Provided material:
# # # # # # #
(** The [try] block of [train_local_model]: an inner [Ok (TrainError ..)] is an
    error dict returned from inside the block, a [Raise] is caught by the
    function's [except]. *)
Definition train_local_model_body (ml : MLBackend) (X : matrix) (y : list string)
    (feature_columns : list string) (classes : list string)
    : pyresult (TrainOutcome ml) :=
  let unique_classes := length classes in
  X_scaled <- scaler_fit_transform ml X ;;
  let y_encoded := label_encode classes y in
  let counts :=
    map (fun c => count_if (Nat.eqb c) y_encoded) (seq 0 unique_classes) in
  let can_stratify := forallb (fun count => (2 <=? count)%nat) counts in
  let test_size := 3 # 10 in
  split <- train_test_split ml X_scaled y_encoded test_size can_stratify ;;
  let X_train := sp_X_train split in
  let X_test := sp_X_test split in
  let y_train := sp_y_train split in
  let y_test := sp_y_test split in
  if (length X_test =? 0)%nat then Ok (TrainError msg_empty_test (length X))
  else
    sample_weight <-
      (if (unique_classes =? 2)%nat
       then (w <- compute_sample_weight ml y_train ;; Ok (Some w))
       else Ok None) ;;
    model <- xgb_fit ml unique_classes X_train y_train sample_weight ;;
    cv_scores <-
      (if (100 <? length X_train)%nat
       then cross_val_score ml model X_train y_train 5
       else Ok [0]) ;;
    let avg_cv_accuracy :=
      if (100 <? length X_train)%nat then np_mean ml cv_scores else 0 in
    let cv_std :=
      if (100 <? length X_train)%nat then np_std ml cv_scores else 0 in
    model_binary <- pickle_dumps ml model ;;
    Ok (TrainOk
          {| md_model := model;
             md_model_binary := model_binary;
             md_label_classes := classes;
             md_X_test := X_test;
             md_y_test := y_test;
             md_X_train := X_train;
             md_y_train := y_train;
             md_feature_columns := feature_columns;
             md_cv_scores := cv_scores;
             md_cv_mean := avg_cv_accuracy;
             md_cv_std := cv_std;
             md_num_train := length X_train;
             md_num_test := length X_test;
             md_stratified := can_stratify |}).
# # # # # # #
What needs to be done:
Everything from the line with "md_cv_scores := cv_scores;" through the end of the listing, both ends included, needs to be transcribed exactly, with no other lines.

Answer section:
             md_cv_scores := cv_scores;
             md_cv_mean := avg_cv_accuracy;
             md_cv_std := cv_std;
             md_num_train := length X_train;
             md_num_test := length X_test;
             md_stratified := can_stratify |}).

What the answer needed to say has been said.